Too open. Not going to work. I pull her left, back into another hallway full of mothballed exhibits and stacks of crates larger than I am. It looks like a dead end. I know it's a dead end, somehow, and our last, best option to both get out of this evaporates.

No choice, indeed.

"Nick-"

"It was worth a shot," I tell her. We push deeper into the maze, until we can't anymore. "Hide now. I'll take the case and draw them off."

"Nick, they'll know."

It doesn't matter. She has to survive this. I urge her toward a likely stack at the dead end of the row, a huge dusty one set against the wall with just enough space between the two crates on the bottom for her to squeeze in and be anonymous. I won't fit, but then I don't need to.

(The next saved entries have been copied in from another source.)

(** * filesize: a directory-size tree printer (Go)

    The repository holds the tool twice, and both programs are embedded
    here:

    - [src/main.go], which prints the tree to the console (module
      [ConsoleTool]);
    - [src/unnamed/part_000], which can also write the tree as an HTML page
      (module [HtmlTool]); this is the program that spec.md describes.

    They share the data model and [formatSize]; they differ in the walk,
    in the comparator of the size sort and in how the root is printed.

    Conventions.
    - int64 values are [Z] numbers; Go's wrap-around addition is [add64].
    - Go strings are byte strings: [string], compared byte-wise as Go's [<].
    - Slices of node pointers are lists; the programs never alias two
      nodes, so in-place mutation is modelled by returning the updated
      tree.
    - The calls into Go's standard library ([sort.Slice], [strings.ToLower],
      [filepath.Abs], [filepath.Base], [filepath.Join]) are the fields of
      the class [GoLib]; [reference_lib] is an executable instance.
    - The file system is the finite tree of answers that [os.Stat],
      [os.ReadDir] and the directory entries give below the root
      ([FsEntry]).
    - A run of [main] starts after [flag.Parse]; what it gets from
      outside is a [World], what it leaves behind an [Outcome].
    - The script in the page that [generateHTML] writes is embedded as
      far as it computes on the data ([Page.sortTreeData]); what it calls
      of the JavaScript host is the class [JsHost], with the executable
      instance [reference_host].  Rendering into the document is not
      embedded. *)

From Stdlib Require Import ZArith List String Ascii Bool Lia.
From Stdlib Require Import Permutation Sorted DecimalString.
From Stdlib Require DecimalPos DecimalZ.
Import ListNotations.

Local Open Scope Z_scope.
Local Open Scope string_scope.

Set Implicit Arguments.

(* ================================================================== *)
(** ** int64 arithmetic *)

Definition int64_min : Z := - 2 ^ 63.
Definition int64_max : Z := 2 ^ 63 - 1.

Definition in_int64 (z : Z) : Prop := int64_min <= z <= int64_max.

(** Two's-complement wrap-around of a mathematical integer into int64. *)
Definition wrap64 (z : Z) : Z := (z + 2 ^ 63) mod 2 ^ 64 - 2 ^ 63.

(** Go's [a + b] on int64. *)
Definition add64 (a b : Z) : Z := wrap64 (a + b).

(** The loop [var t int64; for _, z := range zs { t += z }]. *)
Definition sum64 (zs : list Z) : Z := fold_left add64 zs 0.

(* ================================================================== *)
(** ** Go's standard library, as far as the programs call it *)

(** [less] describes a strict weak ordering, which is what [sort.Slice]
    asks of its comparator. *)
Record StrictWeak {A : Type} (less : A -> A -> bool) : Prop := {
  sw_asym : forall a b, less a b = true -> less b a = false;
  sw_negtrans :
    forall a b c, less a b = false -> less b c = false -> less a c = false
}.

(** No later element is [less] than an earlier one. *)
Definition SortedBy {A : Type} (less : A -> A -> bool) : list A -> Prop :=
  StronglySorted (fun x y => less y x = false).

(** [insertionSort_func] of package sort:
<<
  for i := a + 1; i < b; i++ {
      for j := i; j > a && data.Less(j, j-1); j-- { data.Swap(j, j-1) }
  }
>>
    The sorted prefix is kept reversed, so that its head is the element at
    index [j-1]; [sink] is the inner loop. *)
Fixpoint sink {A : Type} (less : A -> A -> bool) (x : A) (rprefix : list A)
  : list A :=
  match rprefix with
  | [] => [x]
  | p :: ps => if less x p then p :: sink less x ps else x :: p :: ps
  end.

Definition insertionSort_func {A : Type} (less : A -> A -> bool) (l : list A)
  : list A :=
  rev (fold_left (fun rprefix x => sink less x rprefix) l []).

(** The reversed prefix of [insertionSort_func] is sorted the other way
    round: no earlier element is [less] than a later one. *)
Definition RSorted {A : Type} (less : A -> A -> bool) : list A -> Prop :=
  StronglySorted (fun x y => less x y = false).

(** [less] is the non-strict side of a total preorder: what the closures
    of the programs become when the reverse flag negates them.  This is
    not a strict weak ordering, so [sort.Slice] promises nothing about it;
    insertion sort still sorts by it. *)
Record TotalPreorder {A : Type} (less : A -> A -> bool) : Prop := {
  tp_total : forall a b, less a b = false -> less b a = true;
  tp_trans :
    forall a b c, less a b = true -> less b c = true -> less a c = true
}.

(** Every earlier element is [less] than or equal to every later one. *)
Definition WeaklySortedBy {A : Type} (less : A -> A -> bool)
  : list A -> Prop :=
  StronglySorted (fun x y => less x y = true).

(** [strings.ToLower] on ASCII text: the bytes [A] to [Z] move to [a] to
    [z], every other byte stays. *)
Definition lower_byte (c : ascii) : ascii :=
  let n := N_of_ascii c in
  if ((65 <=? n) && (n <=? 90))%N then ascii_of_N (n + 32) else c.

Fixpoint ascii_ToLower (s : string) : string :=
  match s with
  | EmptyString => EmptyString
  | String c s' => String (lower_byte c) (ascii_ToLower s')
  end.

(** Every byte is below 128. *)
Fixpoint is_ascii (s : string) : bool :=
  match s with
  | EmptyString => true
  | String c s' => (N_of_ascii c <? 128)%N && is_ascii s'
  end.

(** The standard library.  [sort_Slice less l] is the slice after
    [sort.Slice(l, less)], with [less] taken on elements instead of
    indices.  The laws are the documented contract of [sort.Slice] (a
    permutation; sorted when [less] is a strict weak ordering), the fact
    that it looks at the elements only through [less], the fact that
    every release of Go sorts slices of at most six elements by
    [insertionSort_func] alone, and the ASCII case of [strings.ToLower]. *)
Class GoLib : Type := {
  sort_Slice : forall A : Type, (A -> A -> bool) -> list A -> list A;
  strings_ToLower : string -> string;
  filepath_Abs : string -> option string;
  filepath_Base : string -> string;
  filepath_Join : string -> string -> string;

  sort_Slice_perm :
    forall (A : Type) (less : A -> A -> bool) (l : list A),
      Permutation l (sort_Slice less l);
  sort_Slice_sorted :
    forall (A : Type) (less : A -> A -> bool) (l : list A),
      StrictWeak less -> SortedBy less (sort_Slice less l);
  sort_Slice_natural :
    forall (A B : Type) (f : A -> B) (lessA : A -> A -> bool)
           (lessB : B -> B -> bool) (l : list A),
      (forall a b, In a l -> In b l -> lessB (f a) (f b) = lessA a b) ->
      sort_Slice lessB (map f l) = map f (sort_Slice lessA l);
  sort_Slice_short :
    forall (A : Type) (less : A -> A -> bool) (l : list A),
      (List.length l <= 6)%nat -> sort_Slice less l = insertionSort_func less l;
  strings_ToLower_ascii :
    forall s : string, is_ascii s = true -> strings_ToLower s = ascii_ToLower s
}.

Arguments sort_Slice {_} [A] less l.

(** Stand-ins for package path/filepath on Unix paths: the text after the
    last slash, a path taken as relative to the root directory, and the
    two parts with a slash between them. *)
Fixpoint last_element (acc s : string) : string :=
  match s with
  | EmptyString => acc
  | String c s' =>
      if Ascii.eqb c "/" then last_element EmptyString s'
      else last_element (acc ++ String c EmptyString) s'
  end.

Definition unix_Abs (p : string) : option string :=
  Some (if prefix "/" p then p else "/" ++ p).

Definition unix_Join (dir name : string) : string := dir ++ "/" ++ name.

(* ================================================================== *)
(** ** The data model *)

(** [type FileInfo struct { Name; Size; IsDir; Path; Children }]. *)
#[warnings="-register-all"]
Inductive FileInfo : Type := mkFileInfo {
  Name : string;
  Size : Z;
  IsDir : bool;
  Path : string;
  Children : list FileInfo
}.

(** [type SortType int] with [SortByName] and [SortBySize]. *)
Inductive SortType : Type := SortByName | SortBySize.

(** Induction over a tree with the hypothesis on every child. *)
Unset Implicit Arguments.
Fixpoint FileInfo_tree_ind (P : FileInfo -> Prop)
  (step : forall n s d p cs, Forall P cs -> P (mkFileInfo n s d p cs))
  (t : FileInfo) : P t :=
  match t with
  | mkFileInfo n s d p cs =>
      step n s d p cs
        ((fix all (l : list FileInfo) : Forall P l :=
            match l with
            | [] => Forall_nil P
            | c :: l' => Forall_cons c (FileInfo_tree_ind P step c) (all l')
            end) cs)
  end.
Set Implicit Arguments.

(** The nodes of a tree, parents before children. *)
Fixpoint nodes (t : FileInfo) : list FileInfo :=
  match t with
  | mkFileInfo _ _ _ _ children => t :: flat_map nodes children
  end.

(** The nodes whose children [sortFileTree] sorts: the root, and every
    directory reached from it through directories. *)
Fixpoint directories (t : FileInfo) : list FileInfo :=
  match t with
  | mkFileInfo _ _ _ _ children =>
      t :: flat_map (fun c => if IsDir c then directories c else []) children
  end.

(** What the program sees of one directory entry and of the path it names:
    - [entName]: [entry.Name()];
    - [entIsDir]: [entry.IsDir()], the type recorded in the directory;
    - [entInfo]: the size in [entry.Info()], [None] when it fails;
    - [entStat]: [os.Stat] of the path, [(IsDir(), Size())], [None] when it
      fails (a broken link, no permission);
    - [entReadDir]: [os.ReadDir] of the path, [None] when it fails. *)
#[warnings="-register-all"]
Inductive FsEntry : Type := mkFsEntry {
  entName : string;
  entIsDir : bool;
  entInfo : option Z;
  entStat : option (bool * Z);
  entReadDir : option (list FsEntry)
}.

(** Induction over the file system with the hypothesis on every entry
    of a readable directory. *)
Unset Implicit Arguments.
Fixpoint FsEntry_tree_ind (P : FsEntry -> Prop)
  (step : forall n d i s r,
      (forall entries, r = Some entries -> Forall P entries) ->
      P (mkFsEntry n d i s r))
  (fs : FsEntry) : P fs :=
  match fs with
  | mkFsEntry n d i s r =>
      step n d i s r
        (match r as r0
               return forall entries, r0 = Some entries -> Forall P entries
         with
         | None => fun entries E =>
             match E in _ = y return
                   match y with None => True | Some _ => Forall P entries end
             with eq_refl => I end
         | Some l => fun entries E =>
             match E in _ = y return
                   match y with None => True | Some l' => Forall P l' end
             with
             | eq_refl =>
                 (fix all (l0 : list FsEntry) : Forall P l0 :=
                    match l0 with
                    | [] => Forall_nil P
                    | e :: l1 =>
                        Forall_cons e (FsEntry_tree_ind P step e) (all l1)
                    end) l
             end
         end)
  end.
Set Implicit Arguments.

(* ================================================================== *)
(** ** Formatting ([fmt.Sprintf]) *)

(** The integer nearest to [num / den] for [den > 0], ties to even. *)
Definition round_half_even (num den : Z) : Z :=
  let q := num / den in
  let r := num mod den in
  if (2 * r <? den)%Z then q
  else if (den <? 2 * r)%Z then q + 1
  else if Z.even q then q else q + 1.

(** [float64(n)] for an int64 [n]: exact below [2^53], else rounded to 53
    significant bits, ties to even.  The result is an integer again. *)
Definition float64_of_int64 (n : Z) : Z :=
  let a := Z.abs n in
  if (a <? 2 ^ 53)%Z then n
  else
    let e := Z.log2 a - 52 in
    Z.sgn n * (round_half_even a (2 ^ e) * 2 ^ e).

Definition digit_char (d : Z) : ascii := ascii_of_N (48 + Z.to_N d).

(** [fmt.Sprintf("%d", n)]. *)
Definition fmt_d (n : Z) : string := NilZero.string_of_int (Z.to_int n).

(** [fmt.Sprintf("%.2f", x)] for the float64 [x = num / den], where [den]
    is a power of two, so that the division is exact: the decimal
    expansion of [x] rounded to two places, ties to even. *)
Definition fmt_2f (num den : Z) : string :=
  let h := round_half_even (Z.abs num * 100) den in
  (if (num <? 0)%Z then "-" else "")
  ++ fmt_d (h / 100) ++ "."
  ++ String (digit_char (h / 10 mod 10))
       (String (digit_char (h mod 10)) EmptyString).

Definition B : Z := 1.
Definition KB : Z := 1024 * B.
Definition MB : Z := 1024 * KB.
Definition GB : Z := 1024 * MB.
Definition TB : Z := 1024 * GB.

(** [func formatSize(size int64) string], the same text in both programs. *)
Definition formatSize (size : Z) : string :=
  if (TB <=? size)%Z then fmt_2f (float64_of_int64 size) TB ++ " TB"
  else if (GB <=? size)%Z then fmt_2f (float64_of_int64 size) GB ++ " GB"
  else if (MB <=? size)%Z then fmt_2f (float64_of_int64 size) MB ++ " MB"
  else if (KB <=? size)%Z then fmt_2f (float64_of_int64 size) KB ++ " KB"
  else fmt_d size ++ " B".

Definition newline : string := String (ascii_of_N 10) EmptyString.

Definition connector_last : string := "└── ".
Definition connector_mid : string := "├── ".
Definition indent_last : string := "    ".
Definition indent_mid : string := "│   ".

(** The text of one [fmt.Printf] of [printFileTree]:
    ["%s%s%s/ (%s)\n"] for a directory, ["%s%s%s (%s)\n"] for a file. *)
Definition node_line (prefix connector : string) (node : FileInfo) : string :=
  if IsDir node
  then prefix ++ connector ++ Name node ++ "/ (" ++ formatSize (Size node)
       ++ ")" ++ newline
  else prefix ++ connector ++ Name node ++ " (" ++ formatSize (Size node)
       ++ ")" ++ newline.

(** [i == len(children)-1] while ranging over [children], at the element
    whose remaining tail is [rest]. *)
Definition is_last_index {A : Type} (rest : list A) : bool :=
  match rest with [] => true | _ :: _ => false end.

"Keep your ears down." I fumble in my pocket and push the little blue sphere into her paws. "And keep this safe. Get it to Bogo. He has to know."

She's in the crates now and I can barely reach her anymore. She's staring at me, packing so much pleading and fright into those big purple eyes that I nearly change my mind when the clatter of angry hooves starts into the crates somewhere behind me. I squeeze her paws around her precious cargo, then leave her there and step away from the gap.

That look is why I started this. Whenever she looks at me I know, deep down, that she's learned to see more in me than what I present to the world. She's got me believing I'm more than I am, too, enough to stand up between her and these wannabe killers and actually have a chance to prove her right.

I just hope she can forgive me for being the slyest of foxes, one last time.

I look down at the perfect ball in my paw. It's light. Insubstantial, to be the cause so much trouble. I load the serum gun, two berries and one dose of Night Howler juice. Judy says it will work on prey, and I'm hoping that even the gunslinger and his pals are wary enough of it to hesitate. I'm only going to get one shot. Well, two blueberries and then one shot, but they don't know that.

The first is intentionally wide, past the nose the sheep pushes around the corner so it splatters blue on the crate. I hear a curse.

Now they're cautious. I press the advantage, moving closer to the corner, throwing one last look at Judy's hiding place.

Henchman two is more careful. I let him get further before I send him ducking with the second berry. Now it's for keeps.

"Quick! Back here!"

"Careful, he's got the darts-"

I've never fought someone for control of a gun before. I don't really trust my chances, even with the element of surprise. It's almost suicide. But what choice do I have? If I don't stop them, we both die right here, guaranteed.

Any second now.

"No! Nick, _No!_ "

I knew she was too sharp to fool for long. I turn and she's trying to scramble free of the crates, trying to get to me.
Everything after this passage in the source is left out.